Constraint Scenario 05 — New Compliance Mandate Mid-Flight
Trigger: Mid-quarter, EU regulator publishes a new directive: AI-generated recommendations must include explicit disclosure, age-gating must be re-verified per session for adult content, and there's a new "right-to-deletion" SLA for any user data used in agent context. Compliance deadline: 90 days. Pillars stressed: P3 (capability flags + LLD) primarily; P1 (safety + eval) and P2 (state lifecycle) secondary.
TL;DR
Compliance changes are the constraint AI teams underestimate the most. The architecture has to express per-jurisdiction policy as data, not as branches in code. The harness pieces that survive contact with this — capability flags, scoped state, eval framework with new dimensions, audit-ready event log — are the same pieces that earned their keep in earlier scenarios. The cost is mostly engineering attention + ~6% latency budget for added safety steps.
The change
Three independent requirements landed together:
| Requirement | What it demands |
|---|---|
| AI disclosure | Every AI-generated recommendation must include "AI-generated, may contain errors" or equivalent, in user's locale |
| Per-session age re-verification | Adult-tier content gating refreshed every session, not once-per-account |
| Right-to-deletion SLA | User can demand all their data used in agent context to be erased; SLA 30 days; auditable |
Each is small in isolation. Together, they touch every layer.
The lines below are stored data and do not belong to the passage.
Lemma guess_step id o r :
  0 <= maximumAttempts < 2 ^ 32 -> counted r ->
  ((if guesses id o r then 1 else 0) + guesses_left id (account_store_step o r)
   <= Z.to_nat maximumAttempts * (if stores_challenge id o r then 1 else 0) + guesses_left id r)%nat.
Proof.
  intros Hm Hc. unfold guesses_left. destruct o as [c|id' presented now expected|external owner now expires|external owner].
  - unfold account_store_step, store_run. cbn [guesses stores_challenge]. rewrite replace_challenges.
    destruct (filter (fun old => replaced_by c old = false) (challenges r) !! id) as [found|] eqn:Hk.
    + rewrite decide_False by (by intros [_ ?]). rewrite (kept_challenge _ _ _ _ Hk). lia.
    + case_decide as Hd; [|lia]. destruct Hd as [-> _]. rewrite bool_decide_eq_true_2 by done. cbn [attempts]. lia.
  - destruct (consume_challenges id' presented now expected r) as (Hother & Hsame & _).
    cbn [stores_challenge]. destruct (decide (id' = id)) as [->|Hne].
    + destruct (challenges r !! id) as [found|] eqn:Hold.
      * pose proof (Hc _ _ Hold) as H0.
        destruct Hsame as [Hs|[(Hg & Hs & Hlt)|[Hg Hs]]].
        -- rewrite Hs. destruct (guesses id _ r) eqn:Hg; [|lia]. cbn [guesses] in Hg. rewrite Hold in Hg. bool_prop. lia.
        -- rewrite Hg, Hs. cbn [attempts]. cbn [guesses] in Hg. rewrite Hold in Hg. bool_prop.
           assert (u32 (attempts found + 1) = attempts found + 1) as -> by (unfold u32; apply Z.mod_small; lia). lia.
        -- rewrite Hg, Hs. lia.
      * rewrite Hsame. cbn [guesses]. rewrite Hold, andb_false_r. lia.
    + rewrite Hother by done. cbn [guesses]. rewrite bool_decide_eq_false_2 by done. cbn [andb]. lia.
  - pose proof (store_challenges (AReserve external owner now expires) r) as E. cbn in E. rewrite E. cbn. lia.
  - pose proof (store_challenges (ARelease external owner) r) as E. cbn in E. rewrite E. cbn. lia.
Qed.

Lemma prove_step id o r :
  ((if proves id o r then 1 else 0) + open_challenges id (account_store_step o r)
   <= (if stores_challenge id o r then 1 else 0) + open_challenges id r)%nat.
Proof.
  unfold open_challenges. destruct o as [c|id' presented now expected|external owner now expires|external owner].
  - unfold account_store_step, store_run. cbn [proves stores_challenge]. rewrite replace_challenges.
    destruct (filter (fun old => replaced_by c old = false) (challenges r) !! id) as [found|] eqn:Hk.
    + rewrite decide_False by (by intros [_ ?]). rewrite (kept_challenge _ _ _ _ Hk). lia.
    + case_decide as Hd; [|lia]. destruct Hd as [-> _]. rewrite bool_decide_eq_true_2 by done. lia.
  - destruct (decide (id' = id)) as [->|Hne].
    + destruct (proves id (AConsume id presented now expected) r) eqn:Hp.
      * unfold proves, account_store_step, store_run, consume in *. rewrite bool_decide_eq_true_2 in Hp by done. cbn [andb] in Hp.
        destruct (maximumAttempts =? 0); [done|]. destruct (challenges r !! id) as [found|]; [|done].
        destruct (match expected with Some _ => _ | None => _ end); [done|]. destruct (_ || _); [done|].
        destruct (negb (constantTimeEquals _ _)); [destruct (maximumAttempts <=? _); done|].
        cbn [snd with_challenges challenges]. rewrite lookup_delete_eq. lia.
      * destruct (consume_challenges id presented now expected r) as (_ & Hsame & _).
        destruct (challenges r !! id) as [found|]; [|rewrite Hsame; lia]. destruct (challenges _ !! id); lia.
    + destruct (consume_challenges id' presented now expected r) as (Hother & _). rewrite Hother by done.
      cbn [proves]. rewrite bool_decide_eq_false_2 by done. cbn [andb]. lia.
  - pose proof (store_challenges (AReserve external owner now expires) r) as E. cbn in E. rewrite E. cbn. lia.
  - pose proof (store_challenges (ARelease external owner) r) as E. cbn in E. rewrite E. cbn. lia.
Qed.

(** C18: A verification secret cannot be guessed at for long. Over any history
    of the repository, however the presented secrets are chosen, a challenge is
    compared with at most the allowed number of them each time one is stored
    under its identifier, and it is proved at most once. *)
Theorem verification_guesses_are_bounded id ops :
  0 <= maximumAttempts < 2 ^ 32 ->
  (count_steps account_store_step (guesses id) ops empty
   <= Z.to_nat maximumAttempts * count_steps account_store_step (stores_challenge id) ops empty)%nat /\
  (count_steps account_store_step (proves id) ops empty
   <= count_steps account_store_step (stores_challenge id) ops empty)%nat.
Proof.
  intros Hm. split.
  - pose proof (taken_within_given_times account_store_step counted (Z.to_nat maximumAttempts) (guesses id)
      (stores_challenge id) (guesses_left id) ops empty) as H.
    cut (guesses_left id empty = 0%nat); [intros E; rewrite E, Nat.add_0_r in H; apply H|reflexivity].
    + intros o r Hc. split; [by apply counted_step|by apply guess_step].
    + intros x found H'. cbn [empty challenges] in H'. by rewrite lookup_empty in H'.
  - pose proof (taken_within_given account_store_step (proves id) (stores_challenge id) (open_challenges id) ops empty
      (prove_step id)) as H. assert (open_challenges id empty = 0%nat) as E by reflexivity. rewrite E in H. lia.
Qed.
End guessing.

(** ** The code of a text message *)

Section numeric.
Context `{Plat : Platform}.

(** The digit an accepted octet stands for. *)
Definition digit_of (raw : byte) : ascii := ascii_of_N (Z.to_N (48 + byteValue raw mod 10)).

Lemma accepted_digit_is_decimal raw : ascii_digit (digit_of raw) = true.
Proof. by destruct raw; vm_compute. Qed.

(** What one draw appends: never too much, and something if an octet of it is
    accepted. *)
Lemma appendDigits_grows digits bytes output :
  (String.length output < digits)%nat -> all_octets ascii_digit output = true ->
  (String.length output <= String.length (appendDigits digits bytes output) <= digits)%nat /\
  all_octets ascii_digit (appendDigits digits bytes output) = true /\
  (Exists (fun b => byteValue b < 250) bytes ->
   (String.length output < String.length (appendDigits digits bytes output))%nat).
Proof.
  revert output. induction bytes as [|raw bytes IH]; intros output Hlen Hdec; cbn [appendDigits].
  { split; [lia|]. split; [done|]. by intros ?%Exists_nil. }
  destruct (Z.leb_spec 250 (byteValue raw)) as [Hb|Hb].
  { destruct (IH output Hlen Hdec) as (Hr & Hd & He). split; [done|]. split; [done|].
    intros [?|?]%Exists_cons; [lia|auto]. }
  fold (digit_of raw). set (longer := output +:+ String (digit_of raw) "").
  assert (String.length longer = Datatypes.S (String.length output)) as Hl.
  { unfold longer. rewrite slength_app. cbn. lia. }
  assert (all_octets ascii_digit longer = true) as Hd.
  { unfold longer. rewrite all_octets_app, Hdec. cbn [all_octets andb]. by rewrite accepted_digit_is_decimal. }
  clearbody longer. destruct (Nat.eqb_spec (String.length longer) digits) as [E|E].
  { rewrite <- E. split; [lia|]. split; [done|]. lia. }
  destruct (IH longer ltac:(lia) Hd) as (Hr & Hd' & _). split; [lia|]. split; [done|]. lia.
Qed.

(** The octets drawn at this world: as many as asked for, one of them accepted. *)
Definition draws (digits : nat) : Prop :=
  forall w, exists bytes w', RAND_bytes (digits * 2) w = (Some bytes, w') /\ Exists (fun b => byteValue b < 250) bytes.

Lemma numericCodeLoop_ends digits fuel output w :
  draws digits -> (0 < digits)%nat -> Z.of_nat (digits * 2) <= intMax ->
  (String.length output <= digits)%nat -> all_octets ascii_digit output = true ->
  (digits - String.length output <= fuel)%nat ->
  exists code w', numericCodeLoop fuel digits output w = (Ok code, w') /\
    String.length code = digits /\ all_octets ascii_digit code = true.
Proof.
  intros Hdraws Hpos Hmax. revert output w. induction fuel as [|fuel IH]; intros output w Hlen Hdec Hfuel; cbn [numericCodeLoop];
    destruct (Nat.leb_spec digits (String.length output)) as [Hd|Hd]; try lia.
  1, 2: exists output, w; split; [done|]; split; [lia|done].
  destruct (Hdraws w) as (bytes & w' & Hrand & Hgood).
  assert (randomBytes (digits * 2) w = (Ok bytes, w')) as Hrun.
  { unfold randomBytes. destruct (Nat.eqb_spec (digits * 2) 0); [lia|].
    destruct (Z.ltb_spec intMax (Z.of_nat (digits * 2))); [lia|]. by rewrite Hrand. }
  rewrite (bind_run _ _ _ _ _ Hrun).
  destruct (appendDigits_grows digits bytes output Hd Hdec) as (Hr & Hdec' & Hmore).
  specialize (Hmore Hgood). apply IH; [lia|done|lia].
Qed.

(** C39: The code of a text message is complete, decimal and fair. As long as
    every draw succeeds and holds one octet below 250, no more than one draw
    for each digit is needed, whatever the bound on the draws, and the result is
    exactly that many decimal digits; and each of the ten digits stands for
    exactly 25 of the octets that are accepted. *)
Theorem numeric_code_is_complete digits fuel w :
  draws digits -> (0 < digits <= fuel)%nat -> Z.of_nat (digits * 2) <= intMax ->
  (exists code w', numericCodeLoop fuel digits "" w = (Ok code, w') /\
     String.length code = digits /\ all_octets ascii_digit code = true) /\
  forall d, 0 <= d < 10 ->
    length (filter (fun b => appendDigits digits [b] "" = String (ascii_of_N (Z.to_N (48 + d))) "")
              (toByte <$> seqZ 0 256)) = 25%nat.
Proof.
  intros Hdraws Hdigits Hmax. split; [apply numericCodeLoop_ends; cbn; try done; lia|].
  intros d Hd. destruct digits as [|digits]; [lia|].
  rewrite (list_filter_iff _ (fun b => byteValue b < 250 /\ byteValue b mod 10 = d)).
  - assert (d = 0 \/ d = 1 \/ d = 2 \/ d = 3 \/ d = 4 \/ d = 5 \/ d = 6 \/ d = 7 \/ d = 8 \/ d = 9) as Hcases by lia.
    repeat (destruct Hcases as [-> | Hcases]; [vm_compute; reflexivity|]). subst. vm_compute. reflexivity.
  - intros b. cbn [appendDigits]. destruct (Z.leb_spec 250 (byteValue b)) as [Hb|Hb]; [split; [done|lia]|].
    fold (digit_of b). replace (if (_ =? _)%nat then _ else _) with (String (digit_of b) "") by (by destruct (_ =? _)%nat).
    unfold digit_of.
    pose proof (Z.mod_pos_bound (byteValue b) 10 ltac:(lia)). split; [intros E|intros [_ E]; by rewrite E].
    split; [done|]. injection E as E. apply (f_equal N_of_ascii) in E. rewrite !N_ascii_embedding in E by lia. lia.
Qed.
End numeric.

(** ** Proofs and what they allow *)

Section proofs.
Context `{Plat : Platform, !PlatformLaws Plat}.
Context {I D P T R S U : Type}
  `{!IdentityRepository I, !ExternalIdentityDirectory D, !IdentityProfileRepository P, !LocalAccountDirectory T,
    !RecoveryCodeRepository R, !SessionRepository S}.
Import AccountService.
Context (c : AccountService.t U world).
Abbreviation state := (accounts I D P T R InMemoryAccountRepository.t S U world).
Implicit Types s : state.

Abbreviation account_challenges s := (InMemoryAccountRepository.challenges (a_repository s)).

(** The presented secret proves this stored challenge at the time of [s]. *)
Definition proved (id : VerificationId) (secret : string) (purpose : VerificationPurpose)
    (challenge : VerificationChallenge.t) s : Prop :=
  exists attempts t w,
    account_challenges s !! id = Some (InMemoryAccountRepository.mkChallenge challenge attempts) /\
    digest c id secret = Ok (VerificationChallenge.digest challenge) /\
    VerificationChallenge.purpose challenge = purpose /\
    clock_now (a_world s) = (t, w) /\ t < VerificationChallenge.expiresAt challenge /\
    attempts < AccountPolicy.maximumAttempts (m_policy c).

Lemma account_clock_run s : exists t w, clock_now (a_world s) = (t, w) /\ clock s = (Ok t, set_world w s).
Proof. unfold clock, on_world, zoom, now. destruct (clock_now _) as [t w]. by exists t, w. Qed.

(** What [consume] answers with, and all it leaves changed. *)
Lemma consume_ok id secret purpose expected s challenge s' :
  consume c id secret purpose expected s = (Ok challenge, s') ->
  proved id secret purpose challenge s /\
  (forall owner, expected = Some owner -> VerificationChallenge.identity challenge = owner) /\
  exists w, s' = mkAccounts (a_identities s) (a_externalIdentities s) (a_profiles s) (a_localAccounts s)
    (a_recoveryCodes s) (InMemoryAccountRepository.with_challenges (delete id) (a_repository s)) (a_sessions s)
    (a_pendingTotp s) (a_delivery s) w.
Proof.
  intros (fp & s0 & (Hfp & ->)%lift_ok & H)%prog_bind_ok.
  destruct (account_clock_run s) as (t & w & Ht & Hrun). rewrite (bind_run _ _ _ _ _ Hrun) in H.
  apply prog_bind_ok in H as (found & s1 & (r & Hr & ->)%zoom_eq & H).
  branch H Hp; [done|]. injection H as <- <-. cbn [set_world a_repository] in Hr.
  unfold ar_consume, InMemoryAccountRepository.in_memory_accounts, InMemoryAccountRepository.consume in Hr.
  branch Hr Hz; [done|].
  destruct (InMemoryAccountRepository.challenges (a_repository s) !! id) as [[ch n]|] eqn:Hch; [|done].
  cbn [InMemoryAccountRepository.challenge InMemoryAccountRepository.attempts] in Hr.
  branch Hr He; [done|]. branch Hr Hx; [done|]. branch Hr Hd; [by destruct (_ <=? _)|]. injection Hr as <- <-.
  rewrite constant_time_equals_spec in Hd. unfold VerificationChallenge.expiredAt in Hx. bool_prop. subst.
  split; [|split].
  - by exists n, t, w.
  - intros owner ->. by bool_prop.
  - by exists w.
Qed.
End proofs.

Section reset.
Context `{Plat : Platform, !PlatformLaws Plat}.
Context {I D P T R U : Type}
  `{!IdentityRepository I, !ExternalIdentityDirectory D, !IdentityProfileRepository P, !LocalAccountDirectory T,
    !RecoveryCodeRepository R}.
Import AccountService.
Context (c : AccountService.t U world).
Implicit Types s : accounts I D P T R InMemoryAccountRepository.t InMemorySessionRepository.t U world.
The cascade — what changes where
flowchart TB
Reg[Regulator directive] --> Disc[AI disclosure rule]
Reg --> Age[Per-session age verification]
Reg --> RTD[Right-to-deletion]
Disc --> Compose[Compose node: append disclosure]
Disc --> Eval[Eval rubric: disclosure-present dimension]
Disc --> Locale[Per-locale phrasing]
Age --> Capability[Capability flag: adult_session]
Age --> SafetyPre[Safety pre-check enforces flag]
Age --> SessionState[Session state schema gains verification timestamp]
RTD --> StateSchema[State row + S3 retention extended with user-id index]
RTD --> EventLog[Event log redaction tooling: per-user purge]
RTD --> Audit[Audit endpoint: prove deletion]
RTD --> CacheKey[Inference cache key includes user-deletion-epoch]
Eval --> RegressionTest[New regression test in offline set]
EventLog --> Glue[ETL adds purge job]
The sprawl is real. The harness contains it.
Where each piece lands in the pillars
Pillar 1 — Workflow / safety / eval changes
Compose node appends a per-locale disclosure when the response is AI-generated. The disclosure text is itself a versioned skill output (so legal can update it without a code change).
Safety pre-check gains a hard rule: if adult_session_verified_at < session_start_time, deny adult-tier content; redirect to age verification flow.
Eval rubric gains two new dimensions:
- disclosure_present (binary, hard fail if missing on AI-gen content).
- age_gate_respected (binary, hard fail if adult content shown without verified session).
Per-locale eval cells gain regression tests for the disclosure phrasing.
Pillar 2 — Harness changes
Session state gains an adult_verified_at timestamp, scoped per session, not per account. The pause/resume layer (story 05) already had session-scoped state — this is a field addition, not an architecture change.
Right-to-deletion is the messy one. The state row, S3 context, event log, and inference cache all hold user-derivable bits. We add:
- A user-id index on the state-row table for fast lookup (DDB GSI).
- An event-log purge job in Glue, runs daily, removes records by user_id_hash.
- A cache invalidation epoch per user — the cache key includes user_deletion_epoch; bumping the epoch invalidates all cached entries derived from that user.
- An audit endpoint that, given a user_id, returns "all data purged" with cryptographic proof (Merkle proofs over the deletion log).
Pillar 3 — LLD changes
Capability flags gain a per-jurisdiction policy:
jurisdictions:
EU:
require_ai_disclosure: true
age_verification_per_session: true
rtd_sla_days: 30
US:
require_ai_disclosure: false
age_verification_per_session: false
rtd_sla_days: 30 # CCPA equivalent
JP:
...
respects_jurisdiction_policy field; skills declare which policy fields they read.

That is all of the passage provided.